Live-cell tracking of γ-H2AX kinetics reveals the distinct modes of ATM and DNA-PK in the immediate response to DNA damage

DNA double-strand breaks (DSBs) are a serious form of DNA damage that can cause genetic mutation. On the induction of DSBs, histone H2AX becomes phosphorylated by kinases, including ataxia telangiectasia-mutated (ATM), ataxia telangiectasia and Rad3-related (ATR) and DNA-dependent protein kinase (DNA-PK). Phosphorylated H2AX (γ-H2AX) can be a platform to recruit DNA repair machinery. Here, we analyzed the immediate early kinetics of γ-H2AX upon laser-induced DNA damage in ATM-proficient and -deficient living cells by using fluorescently labeled antigen-binding fragments specific for γ-H2AX. The accumulation kinetics of γ-H2AX were similar in both ATM-proficient and -deficient cells. However, γ-H2AX accumulation was delayed when the cells were treated with a DNA-PK inhibitor, suggesting that DNA-PK rapidly phosphorylates H2AX at DSB sites.

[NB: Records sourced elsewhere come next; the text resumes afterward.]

(** * YouTrack MCP tool facades: issue and project tools

    A shallow embedding of [tools/issues.py], [tools/projects.py] and the
    tool surface of [server.py].

    The facades are thin asynchronous methods: each performs a short, fixed
    sequence of remote calls (through [YouTrackClient], [IssuesClient] and
    [ProjectsClient]), reshapes the result and returns [json.dumps] of it;
    every method body sits in a [try ... except Exception] that turns a
    fault into an error object.

    Modelling decisions:
    - Python values are the inductive [value]; an object that is neither a
      builtin scalar nor a container is a [VObj] carrying its class name, its
      attributes, what [model_dump()] returns when it has that method, and its
      [str]/[repr] text.
    - Strings are [string]; a character is a code point below 256.
    - Exceptions are instances of [Exception]: [exn] carries [str(e)] and the
      decoded body of [e.response] when there is one.
    - The remote collaborators are a function [remote] from the history of
      calls made so far and the current call to a reply (a value or a raised
      exception).  Facade methods run in the monad [M], which threads the
      history and propagates exceptions; [await] is sequencing.
    - Logging has no effect on results and is left out, except that the
      attribute accesses inside a logged f-string are kept, since they can
      raise. *)

From Stdlib Require Import String Ascii List ZArith Bool Lia DecimalString.
Import ListNotations.
Open Scope string_scope.
Set Warnings "-register-all".

(* ===================================================================== *)
(** * The Python runtime the facades rely on *)
(* ===================================================================== *)

Module Py.

(** ** Exceptions and outcomes *)

Record exn : Type := mk_exn {
  exn_str : string;               (* str(e) *)
  exn_response : option string    (* e.response.content.decode(...) when e has a truthy response *)
}.

Definition TypeError (msg : string) : exn := mk_exn msg None.
Definition AttributeError (msg : string) : exn := mk_exn msg None.

Inductive outcome (A : Type) : Type :=
| Returned (a : A)
| Raised (e : exn).
Arguments Returned {A} a.
Arguments Raised {A} e.

(** ** Values *)

Record objinfo : Type := mk_objinfo {
  cls : string;        (* type(o).__name__ *)
  str_text : string;   (* str(o) *)
  repr_text : string   (* repr(o) *)
}.

Inductive value : Type :=
| VNone
| VBool (b : bool)
| VInt (z : Z)
| VStr (s : string)
| VList (l : list value)
| VDict (d : list (string * value))
| VObj (info : objinfo) (attrs : list (string * value)) (dump : option value).

Definition pydict := list (string * value).

(** ** Characters and text *)

Definition dq : string := String (ascii_of_nat 34) EmptyString.
Definition sq : string := String (ascii_of_nat 39) EmptyString.
Definition bsl : string := String (ascii_of_nat 92) EmptyString.
Definition newline : string := String (ascii_of_nat 10) EmptyString.

Definition hex_digit (n : nat) : string :=
  String.substring n 1 "0123456789abcdef".

Definition hex2 (n : nat) : string :=
  hex_digit (n / 16) ++ hex_digit (n mod 16).

Fixpoint spaces (n : nat) : string :=
  match n with
  | O => EmptyString
  | S k => String " " (spaces k)
  end.

Fixpoint flat_map_string (f : ascii -> string) (s : string) : string :=
  match s with
  | EmptyString => EmptyString
  | String c rest => f c ++ flat_map_string f rest
  end.

Fixpoint contains_char (c : ascii) (s : string) : bool :=
  match s with
  | EmptyString => false
  | String c' rest => Ascii.eqb c c' || contains_char c rest
  end.

Definition string_of_Z (z : Z) : string :=
  NilZero.string_of_int (Z.to_int z).

(** [s.startswith(p)] *)
Definition startswith (s p : string) : bool := String.prefix p s.

(** ** Dictionaries: insertion-ordered association lists *)

Fixpoint dict_get (k : string) (d : pydict) : option value :=
  match d with
  | [] => None
  | (k', v) :: rest => if String.eqb k k' then Some v else dict_get k rest
  end.

Definition dict_has (k : string) (d : pydict) : bool :=
  match dict_get k d with Some _ => true | None => false end.

(** [d[k] = v]: overwrite in place, or append a new key at the end. *)
Fixpoint dict_set (k : string) (v : value) (d : pydict) : pydict :=
  match d with
  | [] => [(k, v)]
  | (k', v') :: rest =>
      if String.eqb k k' then (k', v) :: rest else (k', v') :: dict_set k v rest
  end.

(** [d.get(k)] *)
Definition get (d : pydict) (k : string) : value :=
  match dict_get k d with Some v => v | None => VNone end.

(** ** Truthiness, type names, attributes *)

Definition truthy (v : value) : bool :=
  match v with
  | VNone => false
  | VBool b => b
  | VInt z => negb (Z.eqb z 0)
  | VStr s => negb (String.eqb s EmptyString)
  | VList l => match l with [] => false | _ => true end
  | VDict d => match d with [] => false | _ => true end
  | VObj _ _ _ => true
  end.

Definition type_name (v : value) : string :=
  match v with
  | VNone => "NoneType"
  | VBool _ => "bool"
  | VInt _ => "int"
  | VStr _ => "str"
  | VList _ => "list"
  | VDict _ => "dict"
  | VObj info _ _ => cls info
  end.

Definition isinstance_dict (v : value) : bool :=
  match v with VDict _ => true | _ => false end.

(** [hasattr(v, name)] for a data attribute. *)
Definition hasattr (v : value) (name : string) : bool :=
  match v with
  | VObj _ attrs _ => dict_has name attrs
  | _ => false
  end.

(** [hasattr(v, 'model_dump')] *)
Definition has_model_dump (v : value) : bool :=
  match v with
  | VObj _ _ (Some _) => true
  | _ => false
  end.

(** [v.model_dump()], for a [v] that has the method. *)
Definition model_dump (v : value) : value :=
  match v with
  | VObj _ _ (Some d) => d
  | _ => VNone
  end.

Definition no_attribute (v : value) (name : string) : exn :=
  AttributeError (sq ++ type_name v ++ sq ++ " object has no attribute " ++ sq ++ name ++ sq).

(** [v.name] *)
Definition getattr (v : value) (name : string) : outcome value :=
  match v with
  | VObj _ attrs _ =>
      match dict_get name attrs with
      | Some a => Returned a
      | None => Raised (no_attribute v name)
      end
  | _ => Raised (no_attribute v name)
  end.

(** [getattr(v, name, default)] *)
Definition getattr_default (v : value) (name : string) (default : value) : value :=
  match getattr v name with
  | Returned a => a
  | Raised _ => default
  end.

(** [v.startswith(p)]: only strings have the method. *)
Definition startswith_method (v : value) (p : string) : outcome bool :=
  match v with
  | VStr s => Returned (startswith s p)
  | _ => Raised (no_attribute v "startswith")
  end.


(** [a or b] on optional strings. *)
Definition or_else (a b : option string) : option string :=
  match a with
  | Some s => if String.eqb s EmptyString then b else a
  | None => b
  end.

(** ** [str] and [repr] *)

Definition repr_char (quote : ascii) (c : ascii) : string :=
  let n := nat_of_ascii c in
  if Ascii.eqb c quote then bsl ++ String c EmptyString
  else if Nat.eqb n 92 then bsl ++ bsl
  else if Nat.eqb n 9 then bsl ++ "t"
  else if Nat.eqb n 10 then bsl ++ "n"
  else if Nat.eqb n 13 then bsl ++ "r"
  else if (Nat.ltb n 32) || ((Nat.leb 127 n) && (Nat.leb n 160)) || (Nat.eqb n 173)
       then bsl ++ "x" ++ hex2 n
  else String c EmptyString.

Definition repr_string (s : string) : string :=
  let quote :=
    if contains_char (ascii_of_nat 39) s && negb (contains_char (ascii_of_nat 34) s)
    then ascii_of_nat 34 else ascii_of_nat 39 in
  String quote (flat_map_string (repr_char quote) s ++ String quote EmptyString).

Fixpoint repr (v : value) : string :=
  match v with
  | VNone => "None"
  | VBool b => if b then "True" else "False"
  | VInt z => string_of_Z z
  | VStr s => repr_string s
  | VList l => "[" ++ String.concat ", " (map repr l) ++ "]"
  | VDict d =>
      "{" ++ String.concat ", "
               (map (fun kv => repr_string (fst kv) ++ ": " ++ repr (snd kv)) d) ++ "}"
  | VObj info _ _ => repr_text info
  end.

Definition str (v : value) : string :=
  match v with
  | VStr s => s
  | VObj info _ _ => str_text info
  | _ => repr v
  end.

(** ** Iteration: [for x in v] *)

Fixpoint chars (s : string) : list value :=
  match s with
  | EmptyString => []
  | String c rest => VStr (String c EmptyString) :: chars rest
  end.

Definition iter (v : value) : outcome (list value) :=
  match v with
  | VList l => Returned l
  | VDict d => Returned (map (fun kv => VStr (fst kv)) d)
  | VStr s => Returned (chars s)
  | _ => Raised (TypeError (sq ++ type_name v ++ sq ++ " object is not iterable"))
  end.

(** ** [json.dumps] *)

Definition json_escape_char (c : ascii) : string :=
  let n := nat_of_ascii c in
  if Nat.eqb n 34 then bsl ++ dq
  else if Nat.eqb n 92 then bsl ++ bsl
  else if Nat.eqb n 10 then bsl ++ "n"
  else if Nat.eqb n 13 then bsl ++ "r"
  else if Nat.eqb n 9 then bsl ++ "t"
  else if Nat.eqb n 8 then bsl ++ "b"
  else if Nat.eqb n 12 then bsl ++ "f"
  else if (Nat.leb 32 n) && (Nat.leb n 126) then String c EmptyString
  else bsl ++ "u00" ++ hex2 n.

Definition json_quote (s : string) : string :=
  dq ++ flat_map_string json_escape_char s ++ dq.

(** Line break followed by the indentation of nesting level [lvl]. *)
Definition json_break (width lvl : nat) : string :=
  newline ++ spaces (width * lvl).
(** * BaaS branding service: the interview-to-Golden-Circle pipeline

    A shallow embedding of [app/services/branding_service.py] (class
    [BrandingService]) and of the response models of
    [app/models/pydantic/brand_strategy.py], with the properties of the
    pipeline stated and proved over it.

    Conventions of the embedding.
    - A Python [str] is a Rocq [string].  The character functions below
      ([str.title], [str.lower]) agree with CPython on 7-bit ASCII text;
      characters above 127 are left unchanged and count as uncased (CPython
      consults the Unicode tables there, which are not modelled).  The
      statements that depend on these tables are made for the texts that
      [PyStr.isascii] accepts.
    - [bytes] is [list byte].
    - A [dict] with string keys is a [gmap string pyval].
    - Code that may raise returns an [outcome]; the values of [exn] are the
      instances of Python's [Exception] class, which is what the source's
      [except Exception] clauses catch.
    - Effects (reading the upload, calling Docling, calling the BAML client,
      logging) are recorded in a trace threaded through the monad [M]. *)

From Stdlib Require Import ZArith NArith Bool List Lia.
From Stdlib Require Import Strings.String Strings.Ascii Strings.Byte.
From stdpp Require Import base option gmap strings.

Set Warnings "-register-all".
Local Open Scope string_scope.
Local Open Scope Z_scope.

(** ** Python string primitives *)

Module PyStr.

Definition is_upper (c : ascii) : bool :=
  ((65 <=? N_of_ascii c) && (N_of_ascii c <=? 90))%N.

Definition is_lower (c : ascii) : bool :=
  ((97 <=? N_of_ascii c) && (N_of_ascii c <=? 122))%N.

(** [_PyUnicode_IsCased] restricted to ASCII. *)
Definition is_cased (c : ascii) : bool := is_upper c || is_lower c.

Definition to_lower (c : ascii) : ascii :=
  if is_upper c then ascii_of_N (N_of_ascii c + 32) else c.

(** [_PyUnicode_ToTitleFull] restricted to ASCII, where the title-case
    form of a letter is its upper-case form. *)
Definition to_title (c : ascii) : ascii :=
  if is_lower c then ascii_of_N (N_of_ascii c - 32) else c.

Fixpoint map (f : ascii -> ascii) (s : string) : string :=
  match s with
  | EmptyString => EmptyString
  | String c s' => String (f c) (map f s')
  end.

(** [str.lower]. *)
Definition lower (s : string) : string := map to_lower s.

(** [s[i:j]] for [0 <= i], [0 <= j]. *)
Definition slice (s : string) (i j : Z) : string :=
  substring (Z.to_nat i) (Z.to_nat (j - i)) s.

(** [s[i:]]. *)
Definition slice_from (s : string) (i : Z) : string :=
  slice s i (Z.of_nat (String.length s)).

(** [rfind_at c s i] is the absolute index of the last [c] in [s], whose
    first character has index [i]; -1 when there is none. *)
Fixpoint rfind_at (c : ascii) (s : string) (i : Z) : Z :=
  match s with
  | EmptyString => -1
  | String a s' =>
      let r := rfind_at c s' (i + 1) in
      if 0 <=? r then r else if Ascii.eqb a c then i else -1
  end.
(** C6 (amended).  When the bytes of a "process" click for a contact
    stored under its id pass [processKeyExchange], every message of the inbox keeps its place, its
    id, its received time and its sender; a message that was not sealed, or
    is from another contact, is untouched; a sealed message from the
    contact is given to unseal once: if that succeeds the message holds the
    decoded record and is no longer sealed, and its entry is taken off the
    inbox list when the body is empty and marked as new otherwise; if that
    fails the message stays in the inbox, sealed as it was, and its entry is
    taken off the inbox list.  No message leaves the inbox. *)
Theorem handshake_unseals_pending_messages contactId (click : Click.t)
    (peer : client.t) (peerContact applied : Contact.t) kxsBytes :
  client.contacts peer !! contactId = Some peerContact ->
  Contact.id peerContact = contactId ->
  pem_Decode (list_byte_of_string (mapString (Click.textViews click) "kxin"))
  = Some (keyExchangePEM, kxsBytes) ->
  processKeyExchange kxsBytes (client.testing peer) peerContact
  = (applied, inr tt) ->
  pendingListed (client.inboxUI peer) contactId (client.inbox peer) ->
  client.writerChan peer = openChan ->
  exists peer',
    newContactUI_process contactId click peer
    = Some (Return (showContact contactId), peer')
    /\ Forall2 (fun msg msg' =>
         InboxMessage.id msg' = InboxMessage.id msg
         /\ InboxMessage.receivedTime msg' = InboxMessage.receivedTime msg
         /\ InboxMessage.from msg' = InboxMessage.from msg
         /\ (pendingFrom contactId msg = false -> msg' = msg)
         /\ (pendingFrom contactId msg = true ->
             unsealOutcome (client.inboxUI peer) (client.effects peer')
               msg msg'))
         (client.inbox peer) (client.inbox peer').
Proof.
  intros Hk Hid Hpem Hkx Hui Hw.
  destruct (newContactUI_process_accepts contactId click peer peerContact
              applied kxsBytes Hk Hid Hpem Hkx Hui Hw)
    as (inbox' & k & es & E & _ & Hall).
  eexists. split; [exact E|].
  client_norm.
  eapply Forall2_impl; [exact Hall|]. cbn. intros msg msg' [Hno Hyes].
  assert (Hout : pendingFrom contactId msg = true ->
                 unsealOutcome (client.inboxUI peer)
                   (client.effects peer ++ es) msg msg').
  { intros Hp. eapply unsealOutcome_mono; [|eauto]. set_solver. }
  destruct (pendingFrom contactId msg) eqn:Hp.
  - destruct (Hout eq_refl)
      as [(from & m & r & _ & -> & _)|(from & _ & -> & _)];
      repeat split; auto; done.
  - rewrite Hno by done. repeat split; auto; done.
Qed.
(** * Peer assignment and command routing of the multi-bot music cluster

    A shallow embedding of the coordination core of the repository:

    - the command lock table of [src/orchestrator.js]
      ([acquireCommandLock], [releaseCommandLock], [hasCommandLock]);
    - the assignment records of [src/schemas/GuildAssignment.js]
      ([getOrCreateAssignment], [reassignGuild],
      [releaseInactiveAssignments], [touch], [deactivate]);
    - the class [LoadBalancer] (module [managers/LoadBalancer.js])
      ([_updateBotStatus], [_heartbeat], [assignBot], [_selectBot],
      [_selectByPriority], [_selectByRoundRobin]);
    - the per-command routing decision [shouldHandleCommand] of
      [src/events/Client/InteractionCreate.js].

    JavaScript [Map]s keyed by strings are finite maps, [Date.now()] is an
    explicit integer argument (milliseconds), mutable module state is passed
    explicitly, and the insertion-ordered [Collection] of bots is an
    association list. *)

From Stdlib Require Import ZArith Lia.
From stdpp Require Import base option list gmap strings pretty.

#[local] Open Scope Z_scope.
#[local] Set Warnings "-clear-no-such-hyp".

(** ** JavaScript values used by the code *)

(** Truthiness of a value of type [string | null]: [null] and the empty
    string are falsy. *)
Definition truthy (v : option string) : bool :=
  match v with
  | Some s => negb (bool_decide (s = EmptyString))
  | None => false
  end.

(** [x || 0] for a numeric field that may be [undefined]. *)
Definition orZero (v : option Z) : Z :=
  match v with
  | Some n => n
  | None => 0
  end.

(** [Array.prototype.sort(cmp)]: a stable sort driven by the sign of the
    comparator.  Insertion from the right keeps equal elements in their
    original order. *)
Fixpoint sortInsert {A} (cmp : A -> A -> Z) (x : A) (l : list A) : list A :=
  match l with
  | [] => [x]
  | y :: l' => if cmp x y <=? 0 then x :: y :: l' else y :: sortInsert cmp x l'
  end.

Definition jsSort {A} (cmp : A -> A -> Z) (l : list A) : list A :=
  foldr (sortInsert cmp) [] l.

(** A list in ascending order of the comparator: every element is at most
    every later one. *)
Fixpoint ascending {A} (cmp : A -> A -> Z) (l : list A) : Prop :=
  match l with
  | [] => True
  | x :: l' => (forall y, y ∈ l' -> cmp x y <= 0) /\ ascending cmp l'
  end.

(** ** The command lock table ([src/orchestrator.js]) *)

Module LockTable.

(** An entry of [commandLocks]: [{ botId, timestamp }]. *)
Record Lock := { botId : string; timestamp : Z }.

#[global] Instance Lock_eq_dec : EqDecision Lock.
Proof. solve_decision. Defined.

Definition LOCK_TIMEOUT : Z := 10000.

(** [now - existing.timestamp > LOCK_TIMEOUT] *)
Definition expired (now : Z) (existing : Lock) : bool :=
  now - timestamp existing >? LOCK_TIMEOUT.

(** [acquireCommandLock(guildId, botId)], with [now = Date.now()].
    Returns the boolean result and the table afterwards. *)
Definition acquireCommandLock (commandLocks : gmap string Lock)
    (guildId botId' : string) (now : Z) : bool * gmap string Lock :=
  let set (m : gmap string Lock) :=
    <[guildId := {| botId := botId'; timestamp := now |}]> m in
  match commandLocks !! guildId with
  | Some existing =>
      if expired now existing then
        (true, set (delete guildId commandLocks))
      else if negb (bool_decide (botId existing = botId')) then
        (false, commandLocks)
      else
        (true, commandLocks)
  | None => (true, set commandLocks)
  end.

(** [releaseCommandLock(guildId, botId)] *)
Definition releaseCommandLock (commandLocks : gmap string Lock)
    (guildId botId' : string) : gmap string Lock :=
  match commandLocks !! guildId with
  | Some existing =>
      if bool_decide (botId existing = botId') then delete guildId commandLocks
      else commandLocks
  | None => commandLocks
  end.

(** [hasCommandLock(guildId, botId)], with [now = Date.now()]. *)
Definition hasCommandLock (commandLocks : gmap string Lock)
    (guildId botId' : string) (now : Z) : bool * gmap string Lock :=
  match commandLocks !! guildId with
  | None => (false, commandLocks)
  | Some existing =>
      if expired now existing then (false, delete guildId commandLocks)
      else (bool_decide (botId existing = botId'), commandLocks)
  end.

(** *** Runs of lock operations *)

(** A sequence of [acquireCommandLock] calls on one guild, each by the
    given bot at the given instant; the results are returned in call
    order. *)
Fixpoint acquireAll (commandLocks : gmap string Lock) (guildId : string)
    (calls : list (string * Z)) : list bool * gmap string Lock :=
  match calls with
  | [] => ([], commandLocks)
  | (bot, now) :: rest =>
      let '(r, locks1) := acquireCommandLock commandLocks guildId bot now in
      let '(rs, locks2) := acquireAll locks1 guildId rest in
      (r :: rs, locks2)
  end.

(** Number of calls that returned [true]. *)
Definition successes (results : list bool) : nat :=
  length (filter (λ r, r = true) results).

(** The entry stored for the guild, if any, has not expired at [now]. *)
Definition freshAt (commandLocks : gmap string Lock) (guildId : string)
    (now : Z) : Prop :=
  match commandLocks !! guildId with
  | Some existing => expired now existing = false
  | None => True
  end.

(** No call of the run finds an expired entry. *)
Fixpoint noExpiry (commandLocks : gmap string Lock) (guildId : string)
    (calls : list (string * Z)) : Prop :=
  match calls with
  | [] => True
  | (bot, now) :: rest =>
      freshAt commandLocks guildId now /\
      noExpiry (acquireCommandLock commandLocks guildId bot now).2 guildId rest
  end.

(** No call after the first finds an expired entry (the first call may
    replace an entry that had already expired). *)
Definition noExpiryAfterFirst (commandLocks : gmap string Lock)
    (guildId : string) (calls : list (string * Z)) : Prop :=
  match calls with
  | [] => True
  | (bot, now) :: rest =>
      noExpiry (acquireCommandLock commandLocks guildId bot now).2 guildId rest
  end.

(** The timestamp of the entry in force once the first call, made at
    [first], has returned: the old entry's when it had not expired, else
    [first]. *)
Definition windowStart (commandLocks : gmap string Lock) (guildId : string)
    (first : Z) : Z :=
  match commandLocks !! guildId with
  | Some existing => if expired first existing then first else timestamp existing
  | None => first
  end.

(** The run stays within the lock timeout window: every call after the
    first is made no later than [LOCK_TIMEOUT] after the timestamp of the
    entry that the first call left in force. *)
Definition withinWindow (commandLocks : gmap string Lock) (guildId : string)
    (calls : list (string * Z)) : Prop :=
  match calls with
  | [] => True
  | (_, first) :: rest =>
      Forall (λ call, call.2 - windowStart commandLocks guildId first
                      <= LOCK_TIMEOUT) rest
  end.

(** The bot that validly holds the guild's lock at [now]. *)
Definition holder (commandLocks : gmap string Lock) (guildId : string)
    (now : Z) : option string :=
  match commandLocks !! guildId with
  | Some existing => if expired now existing then None else Some (botId existing)
  | None => None
  end.

(** At the first call the lock is free, or validly held by one of the
    callers. *)
Definition startHeldByCaller (commandLocks : gmap string Lock)
    (guildId : string) (calls : list (string * Z)) : Prop :=
  match calls with
  | [] => False
  | (_, now) :: _ =>
      match holder commandLocks guildId now with
      | Some owner => owner ∈ calls.*1
      | None => True
      end
  end.

(** At the first call the lock is validly held by a bot that is not among
    the callers. *)
Definition startHeldByOutsider (commandLocks : gmap string Lock)
    (guildId : string) (calls : list (string * Z)) : Prop :=
  match calls with
  | [] => False
  | (_, now) :: _ =>
      match holder commandLocks guildId now with
      | Some owner => owner ∉ calls.*1
      | None => False
      end
  end.

(** Operations on the table, for arbitrary interleavings. *)
Inductive LockOp :=
| OpAcquire (guildId bot : string) (now : Z)
| OpRelease (guildId bot : string)
| OpHasLock (guildId bot : string) (now : Z).

Definition stepOp (commandLocks : gmap string Lock) (op : LockOp)
    : gmap string Lock :=
  match op with
  | OpAcquire g b now => (acquireCommandLock commandLocks g b now).2
  | OpRelease g b => releaseCommandLock commandLocks g b
  | OpHasLock g b now => (hasCommandLock commandLocks g b now).2
  end.

Definition runOps (commandLocks : gmap string Lock) (ops : list LockOp)
    : gmap string Lock :=
  foldl stepOp commandLocks ops.

(** The bots for which [hasCommandLock] answers [true] at [now]. *)
Definition holdsLock (commandLocks : gmap string Lock) (guildId bot : string)
    (now : Z) : Prop :=
  (hasCommandLock commandLocks guildId bot now).1 = true.

End LockTable.

(** ** Assignment records ([src/schemas/GuildAssignment.js]) *)

Module GuildAssignment.

(** [assignmentReason]: ['auto' | 'manual' | 'failover' | 'priority']. *)
Inductive Reason := ReasonAuto | ReasonManual | ReasonFailover | ReasonPriority.

#[global] Instance Reason_eq_dec : EqDecision Reason.
Proof. solve_decision. Defined.

(** A document of the collection.  The primary key [_id] (the guild id)
    is the key of the store below; dates are milliseconds.  The
    [createdAt]/[updatedAt] bookkeeping that the document library keeps
    for [timestamps: true] is outside the schema's own fields and is not
    represented. *)
Record Assignment := {
  assignedBotId : string;
  assignedClientId : string;
  voiceChannelId : option string;
  textChannelId : option string;
  isActive : bool;
  assignedAt : Z;
  lastActivity : Z;
  assignmentReason : Reason;
  previousBotId : option string;
}.

#[global] Instance Assignment_eq_dec : EqDecision Assignment.
Proof. solve_decision. Defined.

(** [findById(guildId)] *)
Definition findById (store : gmap string Assignment) (guildId : string)
    : option Assignment :=
  store !! guildId.

(** [create({ _id, assignedBotId, assignedClientId, assignmentReason })]
    with the schema defaults. *)
Definition create (botId clientId : string) (reason : Reason) (now : Z)
    : Assignment :=
  {| assignedBotId := botId;
     assignedClientId := clientId;
     voiceChannelId := None;
     textChannelId := None;
     isActive := false;
     assignedAt := now;
     lastActivity := now;
     assignmentReason := reason;
     previousBotId := None |}.

(** [getOrCreateAssignment(guildId, botId, clientId, reason)] *)
Definition getOrCreateAssignment (store : gmap string Assignment)
    (guildId botId clientId : string) (reason : Reason) (now : Z)
    : Assignment * gmap string Assignment :=
  match findById store guildId with
  | Some assignment => (assignment, store)
  | None =>
      let assignment := create botId clientId reason now in
      (assignment, <[guildId := assignment]> store)
  end.

(** [reassignGuild(guildId, newBotId, newClientId, reason)] *)
Definition reassignGuild (store : gmap string Assignment)
    (guildId newBotId newClientId : string) (reason : Reason) (now : Z)
    : Assignment * gmap string Assignment :=
  match findById store guildId with
  | Some a =>
      let a' :=
        {| assignedBotId := newBotId;
           assignedClientId := newClientId;
           voiceChannelId := voiceChannelId a;
           textChannelId := textChannelId a;
           isActive := isActive a;
           assignedAt := now;
           lastActivity := lastActivity a;
           assignmentReason := reason;
           previousBotId := Some (assignedBotId a) |} in
      (a', <[guildId := a']> store)
  | None =>
      let a' := create newBotId newClientId reason now in
      (a', <[guildId := a']> store)
  end.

Ku80 (also known as XRCC5), a DNA-PK subunit, diffuses freely in the nucleus without DNA damage, whereas ATM repeatedly binds to and dissociates from chromatin. The accumulation of ATM at damage sites was regulated by the histone H4K16 acetyltransferase MOF (also known as KAT8 in mammals), but its accumulation was not necessarily reflected in the γ-H2AX level. These results suggest distinct actions of ATM and DNA-PK in immediate γ-H2AX accumulation.